Joined: Oct. 2005
[quote=Cornelius Hunter,Feb. 05 2007,01:31][/quote]
|(CH, addressing various people):|
Please be careful. My point was merely that you'll have a difficult time persuading people that the evidence powerfully supports your theory, if you are interpreting observations accoring to the theory.
The reasoning here is circular because you are interpreting the evidence according to the theory of evolution, and then claiming it powerfully supports evolution. It makes little sense to explain that homologies such as the pentadactyl pattern are powerful evidence for evolution because, after all, such similarities are "deeper and are the result of common inheritance," whereas those other similarities "are superficial and are appear not to have resulted from shared inheritance." What you need to do is explain why some similarities are "deeper" and others are "superficial."
We've already compared the pentadactyl pattern with the skin stretched between the fore and hindfeet of the phalanger and flying squirrel. Your answer was that skin is easier to evolve than bones (wasn't that you?). That was sufficient for me. I do not need to multiply examples, for this one is subjective, circular, and clearly shows the weakness of the claim.

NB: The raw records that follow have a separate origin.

Lemma hex_encode_decode s bs : to_lower_ascii s = s -> hex_decode s = Some bs -> hex_encode bs = s.
Proof.
  intros Hl Hd. apply go_bytes_inj. unfold hex_encode.
  rewrite go_bytes_of_bytes by (by eapply hex_encode_is_byte, hex_decode_is_byte).
  assert (lower_byte <$> go_bytes s = go_bytes s) as Hl'.
  { rewrite <- Hl at 2. unfold to_lower_ascii. rewrite go_bytes_of_bytes; [done|].
    apply Forall_fmap. eapply Forall_impl; [apply go_bytes_is_byte|]. intros b. unfold compose, is_byte, lower_byte.
    case_match; bool_to_prop; lia. }
  unfold hex_decode in Hd. clear Hl. revert bs Hl' Hd. generalize (go_bytes s).
  intros cs. induction cs as [| |c1 c2 cs IH] using list_pair_ind;
    intros bs Hl; simpl; [by intros [= <-]|done|].
  destruct (hex_value c1) as [h|] eqn:E1; [|done]. destruct (hex_value c2) as [l|] eqn:E2; [|done].
  destruct (hex_decode_bytes cs) as [r|] eqn:Er; [|done]. intros [= <-]. injection Hl as Hl1 Hl2 Hl3.
  destruct (hex_value_lower c1 h E1 Hl1) as [Hc1 Hh]. destruct (hex_value_lower c2 l E2 Hl2) as [Hc2 Hr].
  unfold hex_encode_bytes. csimpl. rewrite Z.div_add_l, (Z.div_small l 16), Z.add_0_r by lia.
  rewrite Z.add_comm, Z.mod_add, Z.mod_small, Hc1, Hc2 by lia. do 2 f_equal. by apply IH.
Qed.

(** ** Base64 facts *)

Lemma list_triple_ind {A} (P : list A -> Prop) :
  P [] -> (forall x, P [x]) -> (forall x y, P [x; y]) ->
  (forall x y z l, P l -> P (x :: y :: z :: l)) -> forall l, P l.
Proof.
  intros H0 H1 H2 H3 l. enough (P l /\ (forall x, P (x :: l)) /\ forall x y, P (x :: y :: l)) by tauto.
  induction l as [|z l (IH1 & IH2 & IH3)]; split_and!; auto.
Qed.

Lemma b64_char_value d : 0 <= d < 64 ->
  b64_value (b64_char d) = Some d /\ is_byte (b64_char d) /\ b64_char d <> 10 /\ b64_char d <> 13.
Proof.
  intros Hd. unfold b64_value, b64_char, is_byte.
  repeat case_match; bool_to_prop; split_and!; try f_equal; lia.
Qed.

Lemma b64_groups_range bs : Forall is_byte bs -> Forall (fun d => 0 <= d < 64) (b64_groups bs).
Proof.
  induction bs as [|a|a b|a b c bs IH] using list_triple_ind; intros Hbs; simpl;
    repeat (apply Forall_cons in Hbs as [? Hbs]); unfold is_byte in *;
    rewrite ?Forall_cons; split_and?; try apply Forall_nil_2; try (apply IH; exact Hbs);
    Z.to_euclidean_division_equations; lia.
Qed.

Lemma b64_ungroup_groups bs : Forall is_byte bs -> b64_ungroup (b64_groups bs) = Some bs.
Proof.
  induction bs as [|a|a b|a b c bs IH] using list_triple_ind; intros Hbs; simpl;
    repeat (apply Forall_cons in Hbs as [? Hbs]); unfold is_byte in *; [done| | |].
  1, 2: repeat f_equal; Z.to_euclidean_division_equations; lia.
  rewrite IH by done. csimpl. repeat f_equal; Z.to_euclidean_division_equations; lia.
Qed.

Lemma b64_chars_value ds : Forall (fun d => 0 <= d < 64) ds ->
  mapM b64_value (b64_char <$> ds) = Some ds /\ Forall is_byte (b64_char <$> ds)
  /\ filter (fun b => b <> 10 /\ b <> 13) (b64_char <$> ds) = b64_char <$> ds.
Proof.
  intros Hds. split.
  - apply mapM_Some_2, Forall2_fmap_l, Forall_Forall2_diag. eapply Forall_impl; [exact Hds|].
    intros d Hd. by apply b64_char_value.
  - induction Hds as [|d ds Hd _ [IH1 IH2]]; csimpl; [done|].
    destruct (b64_char_value d Hd) as (_ & Hb & H10 & H13).
    rewrite filter_cons_True, IH2 by done. split; [by constructor|done].
Qed.

Lemma base64url_encode_bytes bs : Forall is_byte bs -> go_bytes (base64url_encode bs) = b64_char <$> b64_groups bs.
Proof. intros Hbs. apply go_bytes_of_bytes, b64_chars_value, b64_groups_range, Hbs. Qed.

Lemma base64url_decode_encode bs : Forall is_byte bs -> base64url_decode (base64url_encode bs) = Some bs.
Proof.
  intros Hbs. unfold base64url_decode. rewrite base64url_encode_bytes by done.
  destruct (b64_chars_value (b64_groups bs) (b64_groups_range bs Hbs)) as (Hv & _ & ->). rewrite Hv. csimpl.
  by apply b64_ungroup_groups.
Qed.

Lemma length_b64_groups bs : (length (b64_groups bs) <= 2 * length bs)%nat.
Proof. induction bs as [| | |a b c bs IH] using list_triple_ind; simpl in *; lia. Qed.

Lemma length_base64url_encode bs : go_len (base64url_encode bs) <= 2 * Z.of_nat (length bs).
Proof.
  unfold go_len, base64url_encode. rewrite length_of_bytes, length_fmap.
  pose proof (length_b64_groups bs). lia.
Qed.

(** ** MD5 ([crypto/md5])

    RFC 1321 on lists of bytes; the checksum of an archived object.  Checked
    against the test suite of the RFC. *)

Definition md5_k : list Z :=
  [3614090360; 3905402710; 606105819; 3250441966; 4118548399; 1200080426; 2821735955; 4249261313;
   1770035416; 2336552879; 4294925233; 2304563134; 1804603682; 4254626195; 2792965006; 1236535329;
   4129170786; 3225465664; 643717713; 3921069994; 3593408605; 38016083; 3634488961; 3889429448;
   568446438; 3275163606; 4107603335; 1163531501; 2850285829; 4243563512; 1735328473; 2368359562;
   4294588738; 2272392833; 1839030562; 4259657740; 2763975236; 1272893353; 4139469664; 3200236656;
   681279174; 3936430074; 3572445317; 76029189; 3654602809; 3873151461; 530742520; 3299628645;
   4096336452; 1126891415; 2878612391; 4237533241; 1700485571; 2399980690; 4293915773; 2240044497;
   1873313359; 4264355552; 2734768916; 1309151649; 4149444226; 3174756917; 718787259; 3951481745].
Definition md5_shift (i : nat) : Z :=
  let row := match (i / 16)%nat with
             | 0%nat => [7; 12; 17; 22]
             | 1%nat => [5; 9; 14; 20]
             | 2%nat => [4; 11; 16; 23]
             | _ => [6; 10; 15; 21]
             end in default 0 (row !! (i mod 4)%nat).

Fixpoint le_bytes (n : nat) (v : Z) : Bytes :=
  match n with O => [] | S n' => v mod 256 :: le_bytes n' (v / 256) end.
Fixpoint le_words (bs : Bytes) : list Z :=
  match bs with
  | a :: b :: c :: d :: bs' => (a + 256 * b + 65536 * c + 16777216 * d) :: le_words bs'
  | _ => []
  end.
Definition md5_pad (m : Bytes) : Bytes :=
  m ++ [128] ++ replicate ((119 - length m mod 64) mod 64) 0 ++ le_bytes 8 (8 * Z.of_nat (length m)).
Definition rotl (n x : Z) : Z := rotr (32 - n) x.

(** The function of a step and the index of its word. *)
Definition md5_mix (i : nat) (b c d : Z) : Z * nat :=
  match (i / 16)%nat with
  | 0%nat => (Z.lor (Z.land b c) (Z.land (not32 b) d), i)
  | 1%nat => (Z.lor (Z.land d b) (Z.land (not32 d) c), (5 * i + 1) mod 16)%nat
  | 2%nat => (Z.lxor b (Z.lxor c d), (3 * i + 5) mod 16)%nat
  | _ => (Z.lxor c (Z.lor b (not32 d)), (7 * i) mod 16)%nat
  end.
Definition md5_step (ws : list Z) (h : Z * Z * Z * Z) (i : nat) : Z * Z * Z * Z :=
  let '(a, b, c, d) := h in
  let '(f, g) := md5_mix i b c d in
  let t := add32 (add32 a f) (add32 (default 0 (md5_k !! i)) (default 0 (ws !! g))) in
  (d, add32 b (rotl (md5_shift i) t), b, c).
Definition md5_block (h : Z * Z * Z * Z) (ws : list Z) : Z * Z * Z * Z :=
  let '(a, b, c, d) := h in
  let '(a', b', c', d') := foldl (md5_step ws) h (seq 0 64) in
  (add32 a a', add32 b b', add32 c c', add32 d d').
Fixpoint md5_blocks (n : nat) (h : Z * Z * Z * Z) (ws : list Z) : Z * Z * Z * Z :=
  match n with O => h | S n' => md5_blocks n' (md5_block h (take 16 ws)) (drop 16 ws) end.
Definition md5 (m : Bytes) : Bytes :=
  let p := md5_pad m in
  let '(a, b, c, d) := md5_blocks (length p / 64) (1732584193, 4023233417, 2562383102, 271733878) (le_words p) in
  le_bytes 4 a ++ le_bytes 4 b ++ le_bytes 4 c ++ le_bytes 4 d.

I’m going to repeat some of what I said earlier, because I think I already answered your points. Theory holds and observations confirm that functionally important features are subject to considerable selective pressure, so we expect many overall similarities between unrelated organisms that are doing similar things. However, when similarities are arrived at through separate evolutionary histories, then we should also see significant differences within or underlying the grossly similar features, and most of those differences that are not brand new innovations should be consistent with features of the ancestral group rather than with features of the morphologically analogous group. Differences should be especially obvious in parts of the feature that aren't functionally important or which resolve a functional problem in substantially different ways.
The various forms of the vertebrate forelimbs are therefore important evidence for evolution because 1) they share fundamental similarities, 2) at the same time they fall into subsets that are characterized by shared differences (differences between the subgroups but shared within them), and 3) in both cases, the similarities and the differences are better explained by evolutionary history than by design.
A good specific example of this is bats, birds, and pterosaurs. They all fly and all have wings. In each of them, the wing is made of a scapula, one upper-arm bone (the humerus), and two lower-arm bones (the radius and the ulna). There is no particular reason to make a wing with those particular bones: insect wings work fine with no bones whatsoever, for example. If you were making wings for hovering (humingbirds), dynamic soaring (albatrosses, large pterosaurs), strong pumping flight (geese, sparrows), swimming (penguins), and waving around to impress potential mates (ostriches), it is unlikely that you would want to make wings out of the same basic components. (Since when are helicopters, submarines, sailplanes, and 747s constrained to utilize the same basic construction?)
However, underneath that unnecessary basic similarity, each group has a significantly different type of wing construction, with features that are unique to each group. Birds have feathers, alulas, & fusion of fingers 2 & 3; pterosaurs have pteroid bones and the tip of their wing is supported by an extremely long “little finger”, and bats have highly reduced ulnas, with four fingers stretching out to the tips of the wing. And again, many of the differences between the groups of fliers tie each type to their ancestral group rather than to other types of fliers (i.e., other functional groups): early birds had reptilian tails and teeth, and even modern birds lay reptilian eggs with chorion, allantois, and amnion membranes. Bats have fur and give milk. We see this pattern extending down into genetic and biochemical character traits, and it is also widespread (albeit with some notably complex and confusing exceptions) in the fossil records of the various groups.
The best evidence for homology is found when we see the same embryological tissues contribute to a feature in two different organisms, when the same genes are activated during the feature's construction, when the same developmental pathways are utilized, and when the same bones end up in much the same places in the same basic relationships to adjacent bones, nerves, blood vessels, and so forth. Then we can make a reasonably secure claim of homology. If we additionally have a fossil record that shows similar structures or a gradation of change in probable intermediates then the claim is that much stronger.